*Task goal*. Give back exactly the first lines of the entries below, through the line with "Definition Frame_info_new (framelen".

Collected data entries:
(* ===== verification/FiCodec.v ===== *)
(** Frame information packets of the SATMAC protocol
    (src/ns3/satmac/model/satmac-packet.cc, satmac-common.h): the state of a
    slot, the frame information a node keeps or receives, and the bit-level
    encoding of a frame information packet.

    A packet is the identifier of the sender (9 bits), the logarithm of the
    frame length (4 bits), and 13 bits per slot: the status (2), the owner (9)
    and the number of neighbours that see it (2). *)

From S2P Require Import Prelude.

(** * Constants *)

Definition BIT_LENGTH_BUSY : Z := 2.
Definition BIT_LENGTH_STI : Z := 9.
Definition BIT_LENGTH_FRAMELEN : Z := 4.
Definition BIT_LENGTH_PSF : Z := 0.
Definition BIT_LENGTH_COUNT : Z := 2.
Definition BIT_LENGTH_SLOT_TAG : Z :=
  BIT_LENGTH_BUSY + BIT_LENGTH_STI + BIT_LENGTH_PSF + BIT_LENGTH_COUNT.

Definition SLOT_FREE : Z := 0.
Definition SLOT_1HOP : Z := 2.
Definition SLOT_2HOP : Z := 1.
Definition SLOT_COLLISION : Z := 3.

(** * Data *)

Record slot_tag := {
  tg_busy : Z;          (* char *)
  tg_count_2hop : Z;
  tg_count_3hop : Z;
  tg_life_time : Z;
  tg_existed : bool;
  tg_sti : Z;
  tg_psf : Z;           (* char *)
  tg_c3hop_flag : bool;
  tg_locker : bool;
}.
#[export] Instance eta_slot_tag : Eta slot_tag := fun r =>
  Build_slot_tag (tg_busy r) (tg_count_2hop r) (tg_count_3hop r) (tg_life_time r) (tg_existed r)
    (tg_sti r) (tg_psf r) (tg_c3hop_flag r) (tg_locker r).
#[export] Instance slot_tag_eq_dec : EqDecision slot_tag.
Proof. solve_decision. Defined.

(** The constructor. *)
Definition slot_tag_init : slot_tag :=
  {| tg_busy := 0; tg_sti := 0; tg_psf := 0; tg_count_2hop := 0; tg_count_3hop := 0;
     tg_c3hop_flag := false; tg_life_time := 0; tg_existed := false; tg_locker := false |}.

Record Frame_info := {
  fi_sti : Z;
  fi_remain_time : Z;
  fi_frame_len : Z;
  fi_valid_time : Z;
  fi_recv_slot : Z;
  slot_describe : list slot_tag;
}.
#[export] Instance eta_Frame_info : Eta Frame_info := fun r =>
  Build_Frame_info (fi_sti r) (fi_remain_time r) (fi_frame_len r) (fi_valid_time r) (fi_recv_slot r)
    (slot_describe r).

(** The constructor with a length. *)
Definition Frame_info_new (framelen : Z) : Frame_info :=
  {| fi_sti := 0; fi_remain_time := 0; fi_valid_time := 0; fi_recv_slot := -1;
     fi_frame_len := framelen; slot_describe := replicate (Z.to_nat framelen) slot_tag_init |}.

(** * Writing bit fields *)

(** [mode]: the sum of [pow(2, i)] for [i < k]. *)
Fixpoint mode_bits (k : nat) : Z :=
  match k with O => 0 | S k => mode_bits k + 2 ^ Z.of_nat k end.

(** [buffer[index] |= x]. *)
Definition or_byte (buffer : list Z) (index x : Z) : outcome (list Z) :=
  match buffer !! Z.to_nat index with
  | Some b => Ok (<[Z.to_nat index := u8 (b .| x)]> buffer)
  | None => Oops
  end.

Fixpoint setvalue_loop (fuel : nat) (value : Z) (buffer : list Z) (index bit_remain field_length : Z)
  : outcome (list Z * Z * Z) :=
  let '(index, bit_remain) := if bit_remain =? 0 then (index + 1, 8) else (index, bit_remain) in
  if field_length <=? 0 then Ok (buffer, index, bit_remain)
  else
    match fuel with
    | O => Oops
    | S fuel =>
        let '(shift, mode, bit_remain, field_length) :=
          if field_length <=? bit_remain then
            (bit_remain - field_length, mode_bits (Z.to_nat field_length), bit_remain - field_length, 0)
          else (0, mode_bits (Z.to_nat bit_remain), 0, field_length - bit_remain) in
        obind (or_byte buffer index (((value .>> field_length) .& mode) .<< shift)) (fun buffer =>
        setvalue_loop fuel value buffer index bit_remain field_length)
    end.

(** Returns the buffer and the new values of [byte_pos] and [bit_pos]. Every
    round writes at least one bit, so [bit_len] rounds are enough. *)
Definition setvalue (value bit_len : Z) (buffer : list Z) (byte_pos bit_pos : Z) : outcome (list Z * Z * Z) :=
  obind (setvalue_loop (Z.to_nat bit_len) (u8 value) buffer byte_pos (bit_pos + 1) bit_len)
    (fun '(buffer, index, bit_remain) => Ok (buffer, index, bit_remain - 1)).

*Solution for this problem*.
(* ===== verification/FiCodec.v ===== *)
(** Frame information packets of the SATMAC protocol
    (src/ns3/satmac/model/satmac-packet.cc, satmac-common.h): the state of a
    slot, the frame information a node keeps or receives, and the bit-level
    encoding of a frame information packet.

    A packet is the identifier of the sender (9 bits), the logarithm of the
    frame length (4 bits), and 13 bits per slot: the status (2), the owner (9)
    and the number of neighbours that see it (2). *)

From S2P Require Import Prelude.

(** * Constants *)

Definition BIT_LENGTH_BUSY : Z := 2.
Definition BIT_LENGTH_STI : Z := 9.
Definition BIT_LENGTH_FRAMELEN : Z := 4.
Definition BIT_LENGTH_PSF : Z := 0.
Definition BIT_LENGTH_COUNT : Z := 2.
Definition BIT_LENGTH_SLOT_TAG : Z :=
  BIT_LENGTH_BUSY + BIT_LENGTH_STI + BIT_LENGTH_PSF + BIT_LENGTH_COUNT.

Definition SLOT_FREE : Z := 0.
Definition SLOT_1HOP : Z := 2.
Definition SLOT_2HOP : Z := 1.
Definition SLOT_COLLISION : Z := 3.

(** * Data *)

Record slot_tag := {
  tg_busy : Z;          (* char *)
  tg_count_2hop : Z;
  tg_count_3hop : Z;
  tg_life_time : Z;
  tg_existed : bool;
  tg_sti : Z;
  tg_psf : Z;           (* char *)
  tg_c3hop_flag : bool;
  tg_locker : bool;
}.
#[export] Instance eta_slot_tag : Eta slot_tag := fun r =>
  Build_slot_tag (tg_busy r) (tg_count_2hop r) (tg_count_3hop r) (tg_life_time r) (tg_existed r)
    (tg_sti r) (tg_psf r) (tg_c3hop_flag r) (tg_locker r).
#[export] Instance slot_tag_eq_dec : EqDecision slot_tag.
Proof. solve_decision. Defined.

(** The constructor. *)
Definition slot_tag_init : slot_tag :=
  {| tg_busy := 0; tg_sti := 0; tg_psf := 0; tg_count_2hop := 0; tg_count_3hop := 0;
     tg_c3hop_flag := false; tg_life_time := 0; tg_existed := false; tg_locker := false |}.

Record Frame_info := {
  fi_sti : Z;
  fi_remain_time : Z;
  fi_frame_len : Z;
  fi_valid_time : Z;
  fi_recv_slot : Z;
  slot_describe : list slot_tag;
}.
#[export] Instance eta_Frame_info : Eta Frame_info := fun r =>
  Build_Frame_info (fi_sti r) (fi_remain_time r) (fi_frame_len r) (fi_valid_time r) (fi_recv_slot r)
    (slot_describe r).

(** The constructor with a length. *)
Definition Frame_info_new (framelen : Z) : Frame_info :=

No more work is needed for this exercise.